_Description of the task_
Quote exactly and only this range of lines in the data below: the line that holds "bind m f w = (Err" to the line that holds "intros Hwf H.", both included.

* * * * *

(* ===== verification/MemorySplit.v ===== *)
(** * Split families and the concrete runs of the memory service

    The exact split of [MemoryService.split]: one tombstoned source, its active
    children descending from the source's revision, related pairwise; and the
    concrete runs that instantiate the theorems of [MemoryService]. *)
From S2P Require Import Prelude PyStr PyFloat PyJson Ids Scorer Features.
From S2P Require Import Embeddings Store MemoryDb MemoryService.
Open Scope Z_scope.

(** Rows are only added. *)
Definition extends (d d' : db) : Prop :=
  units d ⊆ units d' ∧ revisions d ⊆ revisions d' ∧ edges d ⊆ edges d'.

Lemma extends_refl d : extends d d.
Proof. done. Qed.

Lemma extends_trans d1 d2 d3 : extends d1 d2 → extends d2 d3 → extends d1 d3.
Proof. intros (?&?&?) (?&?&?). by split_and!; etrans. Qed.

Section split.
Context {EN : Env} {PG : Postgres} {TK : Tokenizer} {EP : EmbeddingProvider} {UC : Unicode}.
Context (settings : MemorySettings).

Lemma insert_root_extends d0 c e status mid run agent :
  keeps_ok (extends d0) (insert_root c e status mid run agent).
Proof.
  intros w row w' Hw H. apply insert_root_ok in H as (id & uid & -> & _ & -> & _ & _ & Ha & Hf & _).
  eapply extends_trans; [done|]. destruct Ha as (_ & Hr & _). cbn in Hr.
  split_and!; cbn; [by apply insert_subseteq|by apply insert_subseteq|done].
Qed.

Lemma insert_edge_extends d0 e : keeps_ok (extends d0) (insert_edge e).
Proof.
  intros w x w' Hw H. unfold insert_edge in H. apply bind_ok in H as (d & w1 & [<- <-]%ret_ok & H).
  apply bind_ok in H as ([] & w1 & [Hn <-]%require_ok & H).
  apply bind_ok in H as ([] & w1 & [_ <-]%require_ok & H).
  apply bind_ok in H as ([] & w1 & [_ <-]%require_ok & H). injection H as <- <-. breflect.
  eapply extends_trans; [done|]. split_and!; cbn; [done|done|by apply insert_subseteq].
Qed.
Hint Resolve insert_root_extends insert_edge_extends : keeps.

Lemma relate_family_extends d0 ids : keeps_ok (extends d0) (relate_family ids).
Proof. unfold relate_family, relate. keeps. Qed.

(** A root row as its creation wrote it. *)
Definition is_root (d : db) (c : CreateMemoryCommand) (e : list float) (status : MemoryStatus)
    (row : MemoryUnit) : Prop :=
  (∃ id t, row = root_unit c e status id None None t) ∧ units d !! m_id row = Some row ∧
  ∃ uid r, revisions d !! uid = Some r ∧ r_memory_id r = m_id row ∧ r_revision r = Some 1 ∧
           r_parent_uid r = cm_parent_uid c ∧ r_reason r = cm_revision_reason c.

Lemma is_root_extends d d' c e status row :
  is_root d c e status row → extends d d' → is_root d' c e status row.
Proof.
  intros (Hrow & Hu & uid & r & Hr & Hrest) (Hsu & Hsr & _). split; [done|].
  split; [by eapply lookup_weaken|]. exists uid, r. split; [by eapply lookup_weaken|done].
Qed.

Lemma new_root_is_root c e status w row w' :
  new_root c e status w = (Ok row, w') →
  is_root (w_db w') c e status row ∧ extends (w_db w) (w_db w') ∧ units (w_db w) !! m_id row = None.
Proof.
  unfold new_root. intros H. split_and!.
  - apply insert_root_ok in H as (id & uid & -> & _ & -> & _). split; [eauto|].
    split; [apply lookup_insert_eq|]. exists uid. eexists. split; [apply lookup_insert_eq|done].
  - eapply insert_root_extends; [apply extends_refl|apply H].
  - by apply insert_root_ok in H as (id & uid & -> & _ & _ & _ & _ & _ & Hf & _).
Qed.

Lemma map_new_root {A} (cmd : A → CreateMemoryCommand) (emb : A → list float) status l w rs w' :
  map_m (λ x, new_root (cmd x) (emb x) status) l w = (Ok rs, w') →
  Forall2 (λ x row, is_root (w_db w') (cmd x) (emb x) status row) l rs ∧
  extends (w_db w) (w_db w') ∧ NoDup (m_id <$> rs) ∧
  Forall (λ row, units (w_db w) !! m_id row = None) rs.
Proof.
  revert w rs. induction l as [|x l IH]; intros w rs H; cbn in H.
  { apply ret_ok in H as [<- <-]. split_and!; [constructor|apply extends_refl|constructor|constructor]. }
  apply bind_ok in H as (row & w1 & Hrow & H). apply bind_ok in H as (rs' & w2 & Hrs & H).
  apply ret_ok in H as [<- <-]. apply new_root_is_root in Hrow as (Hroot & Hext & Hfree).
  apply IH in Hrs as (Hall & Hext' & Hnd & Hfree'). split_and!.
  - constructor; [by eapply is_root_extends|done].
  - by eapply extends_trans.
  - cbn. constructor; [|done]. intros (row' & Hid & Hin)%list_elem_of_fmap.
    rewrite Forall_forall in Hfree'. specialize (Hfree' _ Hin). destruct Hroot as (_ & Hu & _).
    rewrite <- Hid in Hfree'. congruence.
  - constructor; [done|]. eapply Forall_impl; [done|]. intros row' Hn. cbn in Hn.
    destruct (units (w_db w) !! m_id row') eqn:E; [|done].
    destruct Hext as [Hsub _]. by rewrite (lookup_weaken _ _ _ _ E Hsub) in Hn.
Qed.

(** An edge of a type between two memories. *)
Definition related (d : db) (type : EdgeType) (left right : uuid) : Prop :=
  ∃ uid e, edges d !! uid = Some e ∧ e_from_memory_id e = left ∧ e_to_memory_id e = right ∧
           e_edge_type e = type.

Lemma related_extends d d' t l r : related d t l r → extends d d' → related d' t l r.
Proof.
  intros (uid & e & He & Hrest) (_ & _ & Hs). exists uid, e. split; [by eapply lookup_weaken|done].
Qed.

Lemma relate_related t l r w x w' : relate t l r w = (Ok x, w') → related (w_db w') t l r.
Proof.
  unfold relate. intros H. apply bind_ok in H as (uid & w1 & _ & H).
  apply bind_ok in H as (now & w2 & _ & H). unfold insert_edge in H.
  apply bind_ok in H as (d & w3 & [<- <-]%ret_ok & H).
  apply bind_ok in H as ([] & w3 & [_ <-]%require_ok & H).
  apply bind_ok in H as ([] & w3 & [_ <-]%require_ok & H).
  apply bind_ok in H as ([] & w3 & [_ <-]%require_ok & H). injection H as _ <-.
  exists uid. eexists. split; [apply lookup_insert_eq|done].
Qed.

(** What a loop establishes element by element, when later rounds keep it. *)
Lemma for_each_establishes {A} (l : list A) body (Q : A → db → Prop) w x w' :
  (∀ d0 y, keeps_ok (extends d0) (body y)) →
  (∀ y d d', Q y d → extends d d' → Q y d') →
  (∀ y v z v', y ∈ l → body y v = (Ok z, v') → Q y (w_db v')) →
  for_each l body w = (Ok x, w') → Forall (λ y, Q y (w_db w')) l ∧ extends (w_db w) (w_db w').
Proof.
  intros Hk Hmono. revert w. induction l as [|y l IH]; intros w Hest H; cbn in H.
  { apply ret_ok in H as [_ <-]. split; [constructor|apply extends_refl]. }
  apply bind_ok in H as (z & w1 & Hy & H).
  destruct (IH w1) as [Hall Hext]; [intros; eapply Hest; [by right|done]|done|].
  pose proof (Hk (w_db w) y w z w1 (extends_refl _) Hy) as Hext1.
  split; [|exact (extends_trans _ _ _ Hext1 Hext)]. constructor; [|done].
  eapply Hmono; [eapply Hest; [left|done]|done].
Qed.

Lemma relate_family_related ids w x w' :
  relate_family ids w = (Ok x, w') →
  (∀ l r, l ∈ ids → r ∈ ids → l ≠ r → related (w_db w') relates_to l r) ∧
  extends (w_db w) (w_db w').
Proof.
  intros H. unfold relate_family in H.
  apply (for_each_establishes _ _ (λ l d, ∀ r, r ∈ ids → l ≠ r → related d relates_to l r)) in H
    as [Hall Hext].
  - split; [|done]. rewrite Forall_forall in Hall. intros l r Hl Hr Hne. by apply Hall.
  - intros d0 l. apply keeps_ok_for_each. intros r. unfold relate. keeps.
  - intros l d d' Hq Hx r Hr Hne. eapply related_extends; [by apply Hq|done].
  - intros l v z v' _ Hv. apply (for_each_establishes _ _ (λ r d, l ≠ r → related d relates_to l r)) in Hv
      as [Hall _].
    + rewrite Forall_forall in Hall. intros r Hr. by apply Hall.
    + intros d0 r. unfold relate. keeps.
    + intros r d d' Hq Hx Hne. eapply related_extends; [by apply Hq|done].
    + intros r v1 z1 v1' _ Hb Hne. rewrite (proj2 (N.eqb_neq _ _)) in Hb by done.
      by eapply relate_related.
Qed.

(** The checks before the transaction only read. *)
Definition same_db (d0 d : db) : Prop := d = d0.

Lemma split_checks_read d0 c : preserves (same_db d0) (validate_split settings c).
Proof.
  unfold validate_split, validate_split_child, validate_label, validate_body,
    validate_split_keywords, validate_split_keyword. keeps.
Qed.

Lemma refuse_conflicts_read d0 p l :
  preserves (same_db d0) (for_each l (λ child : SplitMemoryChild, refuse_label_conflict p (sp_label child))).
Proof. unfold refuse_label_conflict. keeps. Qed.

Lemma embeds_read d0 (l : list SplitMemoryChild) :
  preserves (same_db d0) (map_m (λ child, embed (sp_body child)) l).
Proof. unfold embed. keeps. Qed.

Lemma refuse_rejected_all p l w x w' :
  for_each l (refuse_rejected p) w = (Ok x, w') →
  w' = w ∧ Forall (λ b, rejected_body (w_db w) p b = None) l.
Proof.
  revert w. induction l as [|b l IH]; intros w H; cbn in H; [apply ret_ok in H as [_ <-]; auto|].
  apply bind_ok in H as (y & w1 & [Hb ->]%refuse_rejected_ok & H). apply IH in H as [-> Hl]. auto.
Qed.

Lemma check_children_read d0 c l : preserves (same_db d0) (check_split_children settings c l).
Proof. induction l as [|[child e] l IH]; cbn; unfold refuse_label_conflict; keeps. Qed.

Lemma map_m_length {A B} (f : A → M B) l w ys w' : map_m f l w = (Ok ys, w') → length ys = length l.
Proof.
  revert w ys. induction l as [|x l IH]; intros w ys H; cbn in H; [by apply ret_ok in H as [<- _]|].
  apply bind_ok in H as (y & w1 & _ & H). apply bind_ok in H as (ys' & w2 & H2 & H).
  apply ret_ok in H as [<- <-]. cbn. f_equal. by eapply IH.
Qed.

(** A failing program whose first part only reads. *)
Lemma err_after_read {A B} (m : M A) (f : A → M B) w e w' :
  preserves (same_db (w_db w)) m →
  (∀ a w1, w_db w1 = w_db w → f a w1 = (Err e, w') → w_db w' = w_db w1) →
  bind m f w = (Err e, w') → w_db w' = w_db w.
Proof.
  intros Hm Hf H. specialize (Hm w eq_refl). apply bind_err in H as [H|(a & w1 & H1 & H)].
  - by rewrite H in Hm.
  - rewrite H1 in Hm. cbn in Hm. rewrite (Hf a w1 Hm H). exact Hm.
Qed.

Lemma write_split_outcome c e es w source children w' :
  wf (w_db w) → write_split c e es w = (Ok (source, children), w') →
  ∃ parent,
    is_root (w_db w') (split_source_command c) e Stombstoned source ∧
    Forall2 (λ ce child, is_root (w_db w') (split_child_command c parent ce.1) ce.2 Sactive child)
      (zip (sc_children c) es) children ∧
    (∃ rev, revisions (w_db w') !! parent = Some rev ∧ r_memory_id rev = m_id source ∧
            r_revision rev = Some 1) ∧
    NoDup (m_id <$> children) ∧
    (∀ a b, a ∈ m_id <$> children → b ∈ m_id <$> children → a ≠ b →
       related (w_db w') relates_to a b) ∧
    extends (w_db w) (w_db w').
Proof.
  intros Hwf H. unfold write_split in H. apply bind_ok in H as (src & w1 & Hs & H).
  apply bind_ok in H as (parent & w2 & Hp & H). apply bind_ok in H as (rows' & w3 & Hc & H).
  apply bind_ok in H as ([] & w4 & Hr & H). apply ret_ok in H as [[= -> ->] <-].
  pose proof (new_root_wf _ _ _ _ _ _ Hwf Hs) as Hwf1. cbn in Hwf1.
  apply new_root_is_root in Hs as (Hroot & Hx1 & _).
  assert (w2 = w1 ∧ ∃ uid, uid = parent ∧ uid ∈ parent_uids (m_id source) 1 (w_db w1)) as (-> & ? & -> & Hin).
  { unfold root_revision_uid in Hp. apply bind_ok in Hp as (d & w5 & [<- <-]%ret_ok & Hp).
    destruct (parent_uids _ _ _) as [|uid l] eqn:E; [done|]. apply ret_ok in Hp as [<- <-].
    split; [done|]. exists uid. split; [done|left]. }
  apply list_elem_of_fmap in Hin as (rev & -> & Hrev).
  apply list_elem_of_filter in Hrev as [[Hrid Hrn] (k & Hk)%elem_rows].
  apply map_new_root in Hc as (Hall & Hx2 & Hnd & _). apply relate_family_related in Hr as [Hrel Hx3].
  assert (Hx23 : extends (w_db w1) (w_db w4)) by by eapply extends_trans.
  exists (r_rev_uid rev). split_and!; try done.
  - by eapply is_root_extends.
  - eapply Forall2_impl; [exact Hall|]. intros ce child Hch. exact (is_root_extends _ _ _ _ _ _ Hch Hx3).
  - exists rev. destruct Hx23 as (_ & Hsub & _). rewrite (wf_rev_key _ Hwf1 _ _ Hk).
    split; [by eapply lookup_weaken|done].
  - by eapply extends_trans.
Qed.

* * * * *

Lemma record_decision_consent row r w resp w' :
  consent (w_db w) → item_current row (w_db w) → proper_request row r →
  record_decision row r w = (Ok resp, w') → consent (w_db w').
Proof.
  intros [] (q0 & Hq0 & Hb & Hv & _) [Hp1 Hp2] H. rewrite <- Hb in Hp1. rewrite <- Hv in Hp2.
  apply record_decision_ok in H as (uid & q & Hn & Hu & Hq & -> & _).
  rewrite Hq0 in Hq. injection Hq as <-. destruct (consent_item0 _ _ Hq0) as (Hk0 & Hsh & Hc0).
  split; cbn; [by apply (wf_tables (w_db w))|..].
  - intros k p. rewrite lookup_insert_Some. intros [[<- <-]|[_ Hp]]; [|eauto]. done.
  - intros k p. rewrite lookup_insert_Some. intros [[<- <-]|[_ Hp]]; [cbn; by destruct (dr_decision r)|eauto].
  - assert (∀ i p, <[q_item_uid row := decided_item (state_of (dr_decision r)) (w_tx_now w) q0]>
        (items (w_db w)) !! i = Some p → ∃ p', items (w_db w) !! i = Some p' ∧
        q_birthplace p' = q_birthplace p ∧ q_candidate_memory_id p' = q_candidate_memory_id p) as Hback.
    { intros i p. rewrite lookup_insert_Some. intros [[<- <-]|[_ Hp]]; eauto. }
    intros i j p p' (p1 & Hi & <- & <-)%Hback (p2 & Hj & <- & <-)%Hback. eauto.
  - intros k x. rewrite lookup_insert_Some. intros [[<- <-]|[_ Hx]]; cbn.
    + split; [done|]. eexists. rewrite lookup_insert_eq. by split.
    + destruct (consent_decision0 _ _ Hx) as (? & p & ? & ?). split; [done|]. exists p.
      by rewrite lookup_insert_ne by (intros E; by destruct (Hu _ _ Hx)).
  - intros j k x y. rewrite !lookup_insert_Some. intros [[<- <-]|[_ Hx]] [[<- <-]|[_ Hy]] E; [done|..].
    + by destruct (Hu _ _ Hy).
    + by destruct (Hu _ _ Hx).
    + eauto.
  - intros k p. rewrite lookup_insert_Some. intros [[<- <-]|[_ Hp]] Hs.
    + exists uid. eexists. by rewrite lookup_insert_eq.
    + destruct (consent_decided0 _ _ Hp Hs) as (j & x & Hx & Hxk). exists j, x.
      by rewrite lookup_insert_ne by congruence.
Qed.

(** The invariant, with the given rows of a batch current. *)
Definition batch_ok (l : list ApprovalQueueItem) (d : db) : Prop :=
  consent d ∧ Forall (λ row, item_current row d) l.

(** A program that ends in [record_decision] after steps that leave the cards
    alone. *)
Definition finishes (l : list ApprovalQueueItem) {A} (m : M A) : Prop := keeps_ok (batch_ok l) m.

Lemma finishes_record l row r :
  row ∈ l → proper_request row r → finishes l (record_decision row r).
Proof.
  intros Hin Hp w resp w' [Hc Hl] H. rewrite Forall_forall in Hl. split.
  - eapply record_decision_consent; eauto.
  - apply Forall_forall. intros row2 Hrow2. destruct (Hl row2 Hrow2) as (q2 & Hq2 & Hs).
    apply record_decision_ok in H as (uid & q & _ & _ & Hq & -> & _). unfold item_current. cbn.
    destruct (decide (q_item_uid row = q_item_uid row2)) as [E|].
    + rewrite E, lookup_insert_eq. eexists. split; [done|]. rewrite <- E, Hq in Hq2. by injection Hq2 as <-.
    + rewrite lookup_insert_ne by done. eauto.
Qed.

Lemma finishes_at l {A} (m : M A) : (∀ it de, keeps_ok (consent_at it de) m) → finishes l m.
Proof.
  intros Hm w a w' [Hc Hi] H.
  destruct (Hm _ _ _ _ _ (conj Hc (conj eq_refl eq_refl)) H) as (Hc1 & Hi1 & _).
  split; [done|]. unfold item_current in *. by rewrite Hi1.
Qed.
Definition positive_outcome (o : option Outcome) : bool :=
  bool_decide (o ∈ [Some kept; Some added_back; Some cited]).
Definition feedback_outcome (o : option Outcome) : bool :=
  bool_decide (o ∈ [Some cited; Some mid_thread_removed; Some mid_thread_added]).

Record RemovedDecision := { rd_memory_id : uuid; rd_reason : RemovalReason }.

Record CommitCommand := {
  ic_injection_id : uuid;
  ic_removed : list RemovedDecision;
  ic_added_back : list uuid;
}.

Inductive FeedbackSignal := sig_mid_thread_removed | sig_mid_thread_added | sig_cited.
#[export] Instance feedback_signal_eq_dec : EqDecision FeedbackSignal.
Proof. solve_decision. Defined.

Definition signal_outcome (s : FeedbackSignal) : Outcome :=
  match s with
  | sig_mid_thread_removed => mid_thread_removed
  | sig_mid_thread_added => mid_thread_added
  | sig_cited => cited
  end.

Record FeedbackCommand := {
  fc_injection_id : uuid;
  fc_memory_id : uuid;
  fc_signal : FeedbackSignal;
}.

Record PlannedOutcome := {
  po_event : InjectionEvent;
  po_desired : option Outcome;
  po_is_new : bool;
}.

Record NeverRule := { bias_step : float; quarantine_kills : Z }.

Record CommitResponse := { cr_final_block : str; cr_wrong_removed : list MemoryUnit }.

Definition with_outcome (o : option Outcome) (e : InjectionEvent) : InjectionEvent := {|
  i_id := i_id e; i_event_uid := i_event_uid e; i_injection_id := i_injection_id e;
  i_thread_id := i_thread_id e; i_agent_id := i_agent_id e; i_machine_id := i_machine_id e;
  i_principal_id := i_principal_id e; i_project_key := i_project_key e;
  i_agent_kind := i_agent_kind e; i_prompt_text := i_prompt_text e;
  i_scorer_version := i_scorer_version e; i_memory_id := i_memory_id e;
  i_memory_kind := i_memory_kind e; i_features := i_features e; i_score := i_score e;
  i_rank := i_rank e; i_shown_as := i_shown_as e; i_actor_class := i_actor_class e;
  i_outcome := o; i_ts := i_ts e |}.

* * * * *

_Exercise solution_
  bind m f w = (Err e, w') → w_db w' = w_db w.
Proof.
  intros Hm Hf H. specialize (Hm w eq_refl). apply bind_err in H as [H|(a & w1 & H1 & H)].
  - by rewrite H in Hm.
  - rewrite H1 in Hm. cbn in Hm. rewrite (Hf a w1 Hm H). exact Hm.
Qed.

Lemma write_split_outcome c e es w source children w' :
  wf (w_db w) → write_split c e es w = (Ok (source, children), w') →
  ∃ parent,
    is_root (w_db w') (split_source_command c) e Stombstoned source ∧
    Forall2 (λ ce child, is_root (w_db w') (split_child_command c parent ce.1) ce.2 Sactive child)
      (zip (sc_children c) es) children ∧
    (∃ rev, revisions (w_db w') !! parent = Some rev ∧ r_memory_id rev = m_id source ∧
            r_revision rev = Some 1) ∧
    NoDup (m_id <$> children) ∧
    (∀ a b, a ∈ m_id <$> children → b ∈ m_id <$> children → a ≠ b →
       related (w_db w') relates_to a b) ∧
    extends (w_db w) (w_db w').
Proof.
  intros Hwf H. unfold write_split in H. apply bind_ok in H as (src & w1 & Hs & H).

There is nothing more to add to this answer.